[Your objective] The entries below contain a stretch that opens with the line containing "w') => (Fault, w')" and closes with the line containing "Definition transmit (cmd"; set down that stretch exactly, both ends included, and nothing else.

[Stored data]
(* ===== verification/Apdu.v ===== *)
(** * APDU exchange and transactions (piv.c)

    [piv_apdu_transceive] sends one command through PC/SC; [piv_apdu_transceive_chain]
    splits a long command into a chain, repeats a command whose [Le] the card
    corrects and collects a reply that comes in pieces. Both loops run for as long as
    the card asks for it, so they take fuel; running out of it is the outcome
    [Exhausted], which is not an outcome of the code: the theorems either show that it
    is not reached or hold whatever the fuel. The world a token operation acts on is the
    token's handle and the card. *)
From stdpp Require Import base list strings.
From Stdlib Require Import ZArith Lia.
From S2P Require Import Prelude Errf Tlv PivBox PivToken.

Local Open Scope string_scope.
Local Open Scope list_scope.
Local Open Scope Z_scope.
Local Open Scope c_scope.

(** ** Constants of piv.h *)

Definition CLA_ISO : Z := 0.
Definition CLA_CHAIN : Z := 16.
Definition SEL_APP_AID : Z := 4.

Definition INS_SELECT : Z := 164.
Definition INS_GET_DATA : Z := 203.
Definition INS_VERIFY : Z := 32.
Definition INS_CHANGE_PIN : Z := 36.
Definition INS_RESET_PIN : Z := 44.
Definition INS_GEN_AUTH : Z := 135.
Definition INS_PUT_DATA : Z := 219.
Definition INS_GEN_ASYM : Z := 71.
Definition INS_CONTINUE : Z := 192.
Definition INS_SET_MGMT : Z := 255.
Definition INS_GET_VER : Z := 253.
Definition INS_SET_PIN_RETRIES : Z := 250.
Definition INS_RESET : Z := 251.
Definition INS_GET_SERIAL : Z := 248.
Definition INS_ATTEST : Z := 249.

Definition SW_NO_ERROR : Z := 36864.                         (* 0x9000 *)
Definition SW_FUNC_NOT_SUPPORTED : Z := 27265.               (* 0x6A81 *)
Definition SW_CONDITIONS_NOT_SATISFIED : Z := 27013.         (* 0x6985 *)
Definition SW_SECURITY_STATUS_NOT_SATISFIED : Z := 27010.    (* 0x6982 *)
Definition SW_BYTES_REMAINING_00 : Z := 24832.               (* 0x6100 *)
Definition SW_CORRECT_LE_00 : Z := 27648.                    (* 0x6C00 *)
Definition SW_WARNING_NO_CHANGE_00 : Z := 25088.             (* 0x6200 *)
Definition SW_WARNING_EOF : Z := 25218.                      (* 0x6282 *)
Definition SW_WARNING_00 : Z := 25344.                       (* 0x6300 *)
Definition SW_FILE_NOT_FOUND : Z := 27266.                   (* 0x6A82 *)
Definition SW_INCORRECT_PIN : Z := 25536.                    (* 0x63C0 *)
Definition SW_INCORRECT_P1P2 : Z := 27270.                   (* 0x6A86 *)
Definition SW_WRONG_DATA : Z := 27264.                       (* 0x6A80 *)
Definition SW_OUT_OF_MEMORY : Z := 27268.                    (* 0x6A84 *)
Definition SW_WRONG_LENGTH : Z := 26368.                     (* 0x6700 *)
Definition SW_INS_NOT_SUP : Z := 27904.                      (* 0x6D00 *)
Definition SW_FILE_INVALID : Z := 27011.                     (* 0x6983 *)

(** PC/SC. *)
Definition SCARD_S_SUCCESS : Z := 0.
Definition SCARD_W_RESET_CARD : Z := 2148532328.             (* 0x80100068 *)
Definition SCARD_LEAVE_CARD : Z := 0.
Definition SCARD_RESET_CARD : Z := 1.

(** [sw & 0xFF00] *)
Definition sw_class (sw : Z) : Z := Z.land sw 65280.

Lemma sw_class_spec sw : 0 <= sw < 65536 -> sw_class sw = sw / 256 * 256.
Proof.
  intros H. unfold sw_class. change 65280 with (Z.land (Z.ones 16) (Z.lnot (Z.ones 8))).
  rewrite Z.land_assoc, Z.land_ones, Z.mod_small by lia.
  rewrite <- Z.ldiff_land, Z.ldiff_ones_r, Z.shiftl_mul_pow2, Z.shiftr_div_pow2 by lia. done.
Qed.
Lemma sw_low sw : Z.land sw 255 = sw mod 256.
Proof. change 255 with (Z.ones 8). by rewrite Z.land_ones by lia. Qed.

(** ** Errors *)

(** Why an operation stopped short of its result: an [errf_t] or the fuel. *)
Inductive stop :=
| Err (e : errf_t)
| Exhausted.

Definition pcscerrf : errf_t := errf "PCSCError" None.
Definition swerrf : errf_t := errf "APDUError" None.
Definition tagerrf : errf_t := errf "PIVTagError" None.
Definition ioerrf (cause : errf_t) : errf_t := errf "IOError" (Some cause).
Definition invderrf (cause : errf_t) : errf_t := errf "InvalidDataError" (Some cause).
Definition permerrf (cause : errf_t) : errf_t := errf "PermissionError" (Some cause).
Definition notsuperrf (cause : option errf_t) : errf_t := errf "NotSupportedError" cause.
Definition notfounderrf (cause : errf_t) : errf_t := errf "NotFoundError" (Some cause).

(** [struct apdu]. *)
Record apdu := Apdu {
  a_cls : Z;
  a_ins : Z;
  a_p1 : Z;
  a_p2 : Z;
  a_le : Z;
  a_cmd : apdubuf;
  a_sw : Z;
  a_reply : apdubuf
}.

Definition piv_apdu_make (cls ins p1 p2 : Z) : apdu :=
  Apdu cls ins (u8 p1) (u8 p2) 0 null_buf 0 null_buf.
Definition piv_apdu_set_cmd (a : apdu) (data : list Z) : apdu :=
  Apdu (a_cls a) (a_ins a) (a_p1 a) (a_p2 a) (a_le a) (whole_buf data) (a_sw a) (a_reply a).
Definition piv_apdu_sw (a : apdu) : Z := a_sw a.

(** [apdu->a_cmd.b_data = tlv_buf(tlv); apdu->a_cmd.b_len = tlv_len(tlv);] the size
    stays zero. *)
Definition with_cmd (data : list Z) (a : apdu) : apdu :=
  Apdu (a_cls a) (a_ins a) (a_p1 a) (a_p2 a) (a_le a) (Apdubuf (Some data) 0 0 (zlen data))
    (a_sw a) (a_reply a).

Definition set_head (cls ins p1 p2 : Z) (a : apdu) : apdu :=
  Apdu cls ins p1 p2 (a_le a) (a_cmd a) (a_sw a) (a_reply a).
Definition set_cls (v : Z) (a : apdu) : apdu := set_head v (a_ins a) (a_p1 a) (a_p2 a) a.
Definition set_le (v : Z) (a : apdu) : apdu :=
  Apdu (a_cls a) (a_ins a) (a_p1 a) (a_p2 a) v (a_cmd a) (a_sw a) (a_reply a).
Definition set_cmd (v : apdubuf) (a : apdu) : apdu :=
  Apdu (a_cls a) (a_ins a) (a_p1 a) (a_p2 a) (a_le a) v (a_sw a) (a_reply a).
Definition set_sw (v : Z) (a : apdu) : apdu :=
  Apdu (a_cls a) (a_ins a) (a_p1 a) (a_p2 a) (a_le a) (a_cmd a) v (a_reply a).
Definition set_reply (v : apdubuf) (a : apdu) : apdu :=
  Apdu (a_cls a) (a_ins a) (a_p1 a) (a_p2 a) (a_le a) (a_cmd a) (a_sw a) v.
Definition buf_len (v : Z) (b : apdubuf) : apdubuf := Apdubuf (b_data b) (b_offset b) (b_size b) v.
Definition buf_offset (v : Z) (b : apdubuf) : apdubuf := Apdubuf (b_data b) v (b_size b) (b_len b).

(** [piv_apdu_get_reply]. *)
Definition piv_apdu_get_reply {E S} (a : apdu) : M E S (list Z) :=
  fun s => match b_data (a_reply a) with
           | Some d => if (0 <=? b_offset (a_reply a)) && (0 <=? b_len (a_reply a))
                          && (b_offset (a_reply a) + b_len (a_reply a) <=? zlen d)
                       then (Ok (zslice d (b_offset (a_reply a)) (b_len (a_reply a))), s)
                       else (Fault, s)
           | None => (Fault, s)
           end.

(** [apdu_to_buffer]. *)
Definition apdu_to_buffer {E S} (a : apdu) : M E S (list Z) :=
  let d := a_cmd a in
  let head := [u8 (a_cls a); u8 (a_ins a); a_p1 a; a_p2 a] in
  match b_data d with
  | None => cret (head ++ [a_le a])
  | Some data =>
      verify ((b_len d <? 256) && (0 <? b_len d)) ;!
      if (0 <=? b_offset d) && (b_offset d + b_len d <=? zlen data)
      then let body := head ++ u8 (b_len d) :: zslice data (b_offset d) (b_len d) in
           if Z.land (a_cls a) CLA_CHAIN =? 0 then cret (body ++ [a_le a]) else cret body
      else cfault
  end.

Section Exchange.
Context {X : Certs} {R : Reader}.

(** The handle and the card it is connected to. *)
Record world := World { w_tok : piv_token; w_card : card }.

Abbreviation P := (M stop world).

Definition fails {A} (e : errf_t) : P A := craise (Err e).
(** [err = f(err)] on the way out of a failed call. *)
Definition onerr {A} (f : errf_t -> errf_t) (m : P A) : P A :=
  cmaperr (fun e => match e with Err e => Err (f e) | Exhausted => Exhausted end) m.
(** [err = m; ...]: the error as a value the caller looks at. *)
Definition attempt {A} (m : P A) : P (errf_t + A) :=
  fun w => match m w with
           | (Ok a, w') => (Ok (inr a), w')
           | (Er (Err e), w') => (Ok (inl e), w')
           | (Er Exhausted, w') => (Er Exhausted, w')
           | (Panic, w') => (Panic, w')
           | (Fault, w') => (Fault, w')
           end.
Definition upd_tok (f : piv_token -> piv_token) : P unit :=
  cmodify (fun w => World (f (w_tok w)) (w_card w)).
Definition in_txn : P unit := let! w := cget in verify (pt_intxn (w_tok w)).

Definition transmit (cmd : list Z) (room : Z) : P (Z + list Z) :=
  fun w => let '(r, c) := SCardTransmit cmd room (w_card w) in (Ok r, World (w_tok w) c).

(** The reply buffer of an APDU that has none yet. *)
Definition reply_alloc (r : apdubuf) : apdubuf :=
  match b_data r with
  | Some _ => r
  | None => Apdubuf (Some (zrepeat MAX_APDU_SIZE 0)) 0 MAX_APDU_SIZE (b_len r)
  end.

(** What [SCardTransmit] left in the buffer: [recvLength] bytes at [b_offset], whose last
    two are the status word. *)
Definition reply_recv (a : apdu) (r : apdubuf) (bs : list Z) : P apdu :=
  match b_data r with
  | None => cfault
  | Some d =>
      if (0 <=? b_offset r) && (b_offset r + zlen bs <=? zlen d) then
        let d := zsplice d (b_offset r) bs in
        let len := usize (zlen bs - 2) in
        match zget d (usize (b_offset r + len)), zget d (usize (b_offset r + len + 1)) with
        | Some h, Some l =>
            cret (set_sw (Z.lor (Z.shiftl h 8) l)
                   (set_reply (Apdubuf (Some d) (b_offset r) (b_size r) len) a))
        | _, _ => cfault
        end
      else cfault
  end.

(** [piv_apdu_transceive]. On an error the caller frees the APDU, so it is returned
    only on success. *)
Definition piv_apdu_transceive (a : apdu) : P apdu :=
  in_txn ;!
  let! cmd := apdu_to_buffer a in
  let r := reply_alloc (a_reply a) in
  let! rv := transmit cmd (usize (b_size r - b_offset r)) in
  match rv with
  | inl _ => fails pcscerrf
  | inr bs => reply_recv a r bs
  end.

(** The block of the chain that is sent next: the head of the [do] loop. *)
Definition next_block (rem : Z) (a : apdu) : apdu :=
  if 255 <? rem
  then set_cls (Z.lor (a_cls a) CLA_CHAIN) (set_cmd (buf_len 255 (a_cmd a)) a)
  else set_cls (Z.land (a_cls a) (Z.lnot CLA_CHAIN)) (set_cmd (buf_len rem (a_cmd a)) a).

(** From [again:] to the end of the [do] loop; [true] when every block was accepted,
    [false] for the early return on an error status. *)
Fixpoint send_loop (fuel : nat) (rem : Z) (a : apdu) : P (bool * apdu) :=
  match fuel with
  | O => craise Exhausted
  | S n =>
      let! a := piv_apdu_transceive a in
      let c := sw_class (a_sw a) in
      if c =? SW_CORRECT_LE_00 then send_loop n rem (set_le (Z.land (a_sw a) 255) a)
      else if (c =? SW_NO_ERROR) || (c =? SW_BYTES_REMAINING_00)
              || (c =? SW_WARNING_NO_CHANGE_00) || (c =? SW_WARNING_00) then
        let len := b_len (a_cmd a) in
        let a := set_cmd (buf_offset (usize (b_offset (a_cmd a) + len)) (a_cmd a)) a in
        let rem := usize (rem - len) in
        if 0 <? rem then send_loop n rem (next_block rem a) else cret (true, a)
      else cret (false, a)
  end.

[Exercise solution]
           | (Fault, w') => (Fault, w')
           end.
Definition upd_tok (f : piv_token -> piv_token) : P unit :=
  cmodify (fun w => World (f (w_tok w)) (w_card w)).
Definition in_txn : P unit := let! w := cget in verify (pt_intxn (w_tok w)).

Definition transmit (cmd : list Z) (room : Z) : P (Z + list Z) :=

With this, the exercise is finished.